Assigned task:
All that should be output is the block of lines below from the line with "set (o := Occurrence" to the line with "-- apply Clashed;", both included, exactly as written.
(Data for review begins)
(** The blocks when the statement is another occurrence of the [i]th. *)
Lemma blocks_update l s k blocks i b b' o :
  Forall2 (block_is l) (block_keys l) blocks -> blocks !! i = Some b -> (mb_head b, mb_label b) = k ->
  occurrence_of k s = Some o -> (mb_head b', mb_label b') = k ->
  settle_one k (Some (Settled (mb_span b) (mb_source b) (mb_items b))) o =
    Some (Settled (mb_span b') (mb_source b') (mb_items b')) ->
  Forall2 (block_is (l ++ [s])) (block_keys (l ++ [s])) (<[i := b']> blocks) /\
  forall k', k' <> k -> settle k' (l ++ [s]) = settle k' l.
Proof.
  intros HF Hb Hk Ho Hk' Hs. pose proof (occurrence_key _ _ _ Ho) as Hkey.
  assert (forall k', k' <> k -> settle k' (l ++ [s]) = settle k' l) as Hother.
  { intros k' Hne. rewrite settle_snoc, (occurrence_other _ _ _ Hkey Hne). by destruct (settle k' l). }
  split; [|done].
  destruct (Forall2_lookup_r _ _ _ _ _ HF Hb) as (k0 & Hk0 & Hk1 & Hset). rewrite Hk in Hk1. subst k0.
  rewrite block_keys_snoc, Hkey. simpl. rewrite decide_True by (by eapply list_elem_of_lookup_2).
  rewrite <- (list_insert_id (block_keys l) i k Hk0) at 1. apply Forall2_same_length_lookup.
  rewrite !length_insert. split; [by eapply Forall2_length|]. intros j kj bj Hkj Hbj.
  destruct (decide (i = j)) as [<-|Hne].
  - rewrite list_lookup_insert_eq in Hkj by (by eapply lookup_lt_Some).
    rewrite list_lookup_insert_eq in Hbj by (by eapply lookup_lt_Some).
    injection Hkj as <-. injection Hbj as <-. split; [done|]. rewrite settle_snoc, Hset, Ho. unfold mbind, option_bind. by rewrite Hs.
  - rewrite list_lookup_insert_ne in Hkj by done. rewrite list_lookup_insert_ne in Hbj by done.
    destruct (Forall2_lookup_lr _ _ _ _ _ _ HF Hkj Hbj) as [H1 H2]. split; [done|]. rewrite Hother; [done|].
    intros ->. apply Hne. by eapply (NoDup_lookup _ _ _ _ (keys_nodup key_of l)).
Qed.

Lemma blocks_append l s k blocks b o :
  Forall2 (block_is l) (block_keys l) blocks -> k ∉ block_keys l ->
  occurrence_of k s = Some o -> (mb_head b, mb_label b) = k ->
  settle_one k None o = Some (Settled (mb_span b) (mb_source b) (mb_items b)) ->
  Forall2 (block_is (l ++ [s])) (block_keys (l ++ [s])) (blocks ++ [b]) /\
  forall k', k' <> k -> settle k' (l ++ [s]) = settle k' l.
Proof.
  intros HF Hk Ho Hkey Hs. pose proof (occurrence_key _ _ _ Ho) as Hko.
  assert (forall k', k' <> k -> settle k' (l ++ [s]) = settle k' l) as Hother.
  { intros k' Hne. rewrite settle_snoc, (occurrence_other _ _ _ Hko Hne). by destruct (settle k' l). }
  split; [|done]. rewrite block_keys_snoc, Hko. simpl. rewrite decide_False by done.
  apply Forall2_app.
  - eapply Forall2_impl_in; [exact HF|]. intros k' b' Hin [H1 H2]. split; [done|]. rewrite Hother; [done|]. by intros ->.
  - constructor; [|constructor]. split; [done|]. rewrite settle_snoc, settle_absent by done. rewrite Ho. unfold mbind, option_bind. by rewrite Hs.
Qed.

Lemma occurrence_own name head label ov items sp :
  occurrence_of (head, label) (name, AST_ITEM_BLOCK head label ov items sp) = Some (Occurrence ov items sp name).
Proof.
  simpl. by rewrite (proj2 (bytes_eqb_true _ _) eq_refl), (proj2 (same_label_eq _ _) eq_refl).
Qed.

Lemma merge_block_spec l cx m head label ov items sp name :
  Forall2 (block_is l) (block_keys l) (mg_blocks m) ->
  let s := (name, AST_ITEM_BLOCK head label ov items sp) in
  let '(cx', m') := merge_block memory cx m head label ov items sp name in
  onward cx cx' /\ mg_assignments m' = mg_assignments m /\
  outcome cx cx'
    (Forall2 (block_is (l ++ [s])) (block_keys (l ++ [s])) (mg_blocks m') /\
     settle (head, label) (l ++ [s]) <> None /\
     forall k, k <> (head, label) -> settle k (l ++ [s]) = settle k l)
    (settle (head, label) (l ++ [s]) = None).
Proof.
  intros HF s. pose proof (occurrence_own name head label ov items sp) as Ho. fold s in Ho.
  set (o := Occurrence ov items sp name) in *. unfold merge_block.
  pose proof (find_block_spec (mg_blocks m) head label 0) as Hfind.
  destruct (find_block (mg_blocks m) head label 0) as [[i b]|].
  - destruct Hfind as (j & -> & Hb & Hk). simpl in Hb |- *.
    destruct (Forall2_lookup_r _ _ _ _ _ HF Hb) as (k0 & _ & Hk1 & Hset). rewrite Hk in Hk1. subst k0.
    assert (forall st, settle_one (head, label) (Some (Settled (mb_span b) (mb_source b) (mb_items b))) o = st ->
      settle (head, label) (l ++ [s]) = Some <$> st) as Hsnoc.
    { intros st <-. rewrite settle_snoc, Hset, Ho. done. }
    destruct ov.
    + pose proof (take_block_spec cx (mb_capacity b) head label items sp name) as Ht.
      destruct (take_block _ _ _ _ _ _ _ _) as [cx' b']. destruct Ht as [Hon [Hf|(-> & Hk' & Hb')]];
        (split; [done|split; [done|]]); [by apply Exhausted|]. apply Fine; [done..|].
      destruct (blocks_update l s _ _ _ _ b' o HF Hb Hk Ho Hk') as [H1 H2]; [simpl; by rewrite Hb'|].
      split; [done|]. split; [|done]. by rewrite (Hsnoc _ eq_refl).
    + destruct (bytes_eqb head GLOBAL) eqn:Eg.
      * pose proof (global_spec items name cx b) as Hg. pose proof (global_onward items name cx b) as Hon.
        destruct (merge_into_global _ _ _ _ _) as [cx' b']. split; [done|]. split; [done|].
        destruct Hg as [Hf|Ht Hc|Ht Hf (its & c & Ha & ->)]; [by apply Exhausted| |].
        -- apply Clashed; [done|]. rewrite (Hsnoc _ eq_refl). simpl. rewrite Eg, Hc. done.
        -- assert (settle_one (head, label) (Some (Settled (mb_span b) (mb_source b) (mb_items b))) o =
             Some (Settled (mb_span b) (mb_source b) its)) as Hone by (simpl; by rewrite Eg, Ha).
           apply Fine; [done..|].
           destruct (blocks_update l s _ _ _ _ (with_items b its c) o HF Hb Hk Ho Hk Hone) as [H1 H2].
           split; [done|]. split; [|done]. by rewrite (Hsnoc _ Hone).
      * unfold say_already. cbv zeta iota.
        match goal with |- context [ncfg_diag memory ?c sp ?t] => destruct (diag_spec c sp t) as [Hon Ht] end.
        split; [eapply onward_trans; [apply onward_source|exact Hon]|]. split; [done|].
        apply Clashed; [rewrite Ht; simpl; lia|]. rewrite (Hsnoc _ eq_refl). simpl. by rewrite Eg.
  - assert ((head, label) ∉ block_keys l) as Hk.
    { intros [j Hj]%list_elem_of_lookup_1. destruct (Forall2_lookup_l _ _ _ _ _ HF Hj) as (b & Hb & Hkb & _).
      rewrite Forall_forall in Hfind. apply (Hfind b); [by eapply list_elem_of_lookup_2|done]. }
    assert (settle (head, label) (l ++ [s]) = Some <$> settle_one (head, label) None o) as Hsnoc.
    { rewrite settle_snoc, settle_absent, Ho by done. done. }
    destruct ov.
    + match goal with |- context [ncfg_diag memory ?c sp ?t] => destruct (diag_spec c sp t) as [Hon Ht] end.
      split; [eapply onward_trans; [apply onward_source|exact Hon]|]. split; [done|].
      apply Clashed; [rewrite Ht; simpl; lia|]. by rewrite Hsnoc.
    + assert (forall c, let '(cx', m') := (let '(cx0, b) := take_block memory cx 0 head label items sp name in
          (cx0, set_blocks m (mg_blocks m ++ [b]) c)) in
        onward cx cx' /\ mg_assignments m' = mg_assignments m /\
        outcome cx cx' (Forall2 (block_is (l ++ [s])) (block_keys (l ++ [s])) (mg_blocks m') /\
          settle (head, label) (l ++ [s]) <> None /\ forall k, k <> (head, label) -> settle k (l ++ [s]) = settle k l)
          (settle (head, label) (l ++ [s]) = None)) as Hadd.
      { intros c. pose proof (take_block_spec cx 0 head label items sp name) as Ht.
        destruct (take_block _ _ _ _ _ _ _ _) as [cx' b]. destruct Ht as [Hon [Hf|(-> & Hk' & Hb')]];
          (split; [done|split; [done|]]); [by apply Exhausted|]. apply Fine; [done..|].
        destruct (blocks_append l s _ _ b o HF Hk Ho Hk') as [H1 H2]; [simpl; by rewrite Hb'|].
        split; [done|]. split; [by rewrite Hsnoc|done]. }
      destruct (doubled _ _) as [want|]; [|apply Hadd]. destruct (memory _) eqn:Em; [apply Hadd|].
      split; [by eapply oom_onward|]. split; [done|]. by apply Exhausted.
Qed.

Lemma merge_block_onward cx m head label ov items sp name :
  onward cx (fst (merge_block memory cx m head label ov items sp name)).
Proof.
  assert (forall sp text, onward cx (ncfg_diag memory (at_source cx name) sp text)) as Hdiag.
  { intros sp' text. eapply onward_trans; [apply onward_source|apply diag_spec]. }
  assert (forall c, onward cx (fst (take_block memory cx c head label items sp name))) as Htake.
  { intros c. pose proof (take_block_spec cx c head label items sp name) as H. destruct (take_block _ _ _ _ _ _ _ _). apply H. }
  unfold merge_block. destruct (find_block _ _ _ _) as [[i b]|].
  - destruct ov; [|destruct (bytes_eqb head GLOBAL)].
    + specialize (Htake (mb_capacity b)). by destruct (take_block _ _ _ _ _ _ _ _).
    + pose proof (global_onward items name cx b) as H. by destruct (merge_into_global _ _ _ _ _).
    + apply Hdiag.
  - destruct ov; [apply Hdiag|]. specialize (Htake 0). destruct (take_block _ _ _ _ _ _ _ _).
    destruct (doubled _ _); [|done]. destruct (memory _) eqn:E; [done|]. by eapply oom_onward.
Qed.

Notation scalar_is l := (fun k a => ma_key a = k /\ last_of k l = Some a).

Lemma replace_scalar_spec l s a as_ :
  scalar_of s = Some a -> Forall2 (scalar_is l) (scalar_keys l) as_ ->
  Forall2 (scalar_is (l ++ [s])) (scalar_keys (l ++ [s])) (default (as_ ++ [a]) (replace_scalar as_ a)).
Proof.
  intros Hs HF. rewrite scalar_keys_snoc, Hs. cbn [fmap option_fmap option_map].
  assert (forall k, last_of k (l ++ [s]) = if bytes_eqb (ma_key a) k then Some a else last_of k l) as Hlast.
  { intros k. by rewrite last_of_snoc, Hs. }
  assert (last_of (ma_key a) (l ++ [s]) = Some a) as Hself by (by rewrite Hlast, (proj2 (bytes_eqb_true _ _) eq_refl)).
  assert (forall k, k <> ma_key a -> last_of k (l ++ [s]) = last_of k l) as Hother.
  { intros k Hne. rewrite Hlast. destruct (bytes_eqb (ma_key a) k) eqn:E; [|done]. by apply bytes_eqb_true in E. }
  pose proof (keys_nodup (fun s => ma_key <$> scalar_of s) l : NoDup (scalar_keys l)) as Hnd.
  revert HF Hnd. generalize (scalar_keys l). intros ks HF.
  assert (NoDup ks -> ma_key a ∈ ks -> exists as', replace_scalar as_ a = Some as' /\
    Forall2 (fun k b => ma_key b = k /\ last_of k (l ++ [s]) = Some b) ks as') as Hin.
  { induction HF as [|k b ks as_ [Hk Hb] HF IH]; intros Hnd Hin; [by apply elem_of_nil in Hin|].
    apply NoDup_cons in Hnd as [Hnot Hnd]. cbn [replace_scalar].
    destruct (bytes_eqb (ma_key b) (ma_key a)) eqn:E.
    - apply bytes_eqb_true in E. assert (k = ma_key a) as -> by congruence. eexists. split; [done|]. constructor; [done|].
      eapply Forall2_impl_in; [exact HF|]. intros k' b' Hin' [H1 H2]. split; [done|]. rewrite Hother; [done|]. by intros ->.
    - assert (k <> ma_key a) as Hne.
      { intros ->. apply not_true_iff_false in E. rewrite bytes_eqb_true in E. done. }
      apply elem_of_cons in Hin as [Hin|Hin]; [done|]. destruct (IH Hnd Hin) as (as' & -> & HF').
      eexists. split; [done|]. constructor; [|done]. split; [done|]. by rewrite Hother. }
  assert (ma_key a ∉ ks -> replace_scalar as_ a = None) as Hout.
  { clear Hin. induction HF as [|k b ks as_ [Hk Hb] HF IH]; intros Hnot; [done|]. cbn [replace_scalar].
    rewrite not_elem_of_cons in Hnot. destruct Hnot as [Hne Hnot].
    destruct (bytes_eqb (ma_key b) (ma_key a)) eqn:E; [apply bytes_eqb_true in E; congruence|]. by rewrite IH. }
  intros Hnd. simpl. case_decide as Hd.
  - destruct (Hin Hnd Hd) as (as' & -> & HF'). done.
  - rewrite (Hout Hd). simpl. apply Forall2_app; [|by repeat constructor].
    eapply Forall2_impl_in; [exact HF|]. intros k' b' Hin' [H1 H2]. split; [done|]. rewrite Hother; [done|]. by intros ->.
Qed.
(Data for review ends)
Solved problem:
  set (o := Occurrence ov items sp name) in *. unfold merge_block.
  pose proof (find_block_spec (mg_blocks m) head label 0) as Hfind.
  destruct (find_block (mg_blocks m) head label 0) as [[i b]|].
  - destruct Hfind as (j & -> & Hb & Hk). simpl in Hb |- *.
    destruct (Forall2_lookup_r _ _ _ _ _ HF Hb) as (k0 & _ & Hk1 & Hset). rewrite Hk in Hk1. subst k0.
    assert (forall st, settle_one (head, label) (Some (Settled (mb_span b) (mb_source b) (mb_items b))) o = st ->
      settle (head, label) (l ++ [s]) = Some <$> st) as Hsnoc.
    { intros st <-. rewrite settle_snoc, Hset, Ho. done. }
    destruct ov.
    + pose proof (take_block_spec cx (mb_capacity b) head label items sp name) as Ht.
      destruct (take_block _ _ _ _ _ _ _ _) as [cx' b']. destruct Ht as [Hon [Hf|(-> & Hk' & Hb')]];
        (split; [done|split; [done|]]); [by apply Exhausted|]. apply Fine; [done..|].
      destruct (blocks_update l s _ _ _ _ b' o HF Hb Hk Ho Hk') as [H1 H2]; [simpl; by rewrite Hb'|].
      split; [done|]. split; [|done]. by rewrite (Hsnoc _ eq_refl).
    + destruct (bytes_eqb head GLOBAL) eqn:Eg.
      * pose proof (global_spec items name cx b) as Hg. pose proof (global_onward items name cx b) as Hon.
        destruct (merge_into_global _ _ _ _ _) as [cx' b']. split; [done|]. split; [done|].
        destruct Hg as [Hf|Ht Hc|Ht Hf (its & c & Ha & ->)]; [by apply Exhausted| |].
        -- apply Clashed; [done|]. rewrite (Hsnoc _ eq_refl). simpl. rewrite Eg, Hc. done.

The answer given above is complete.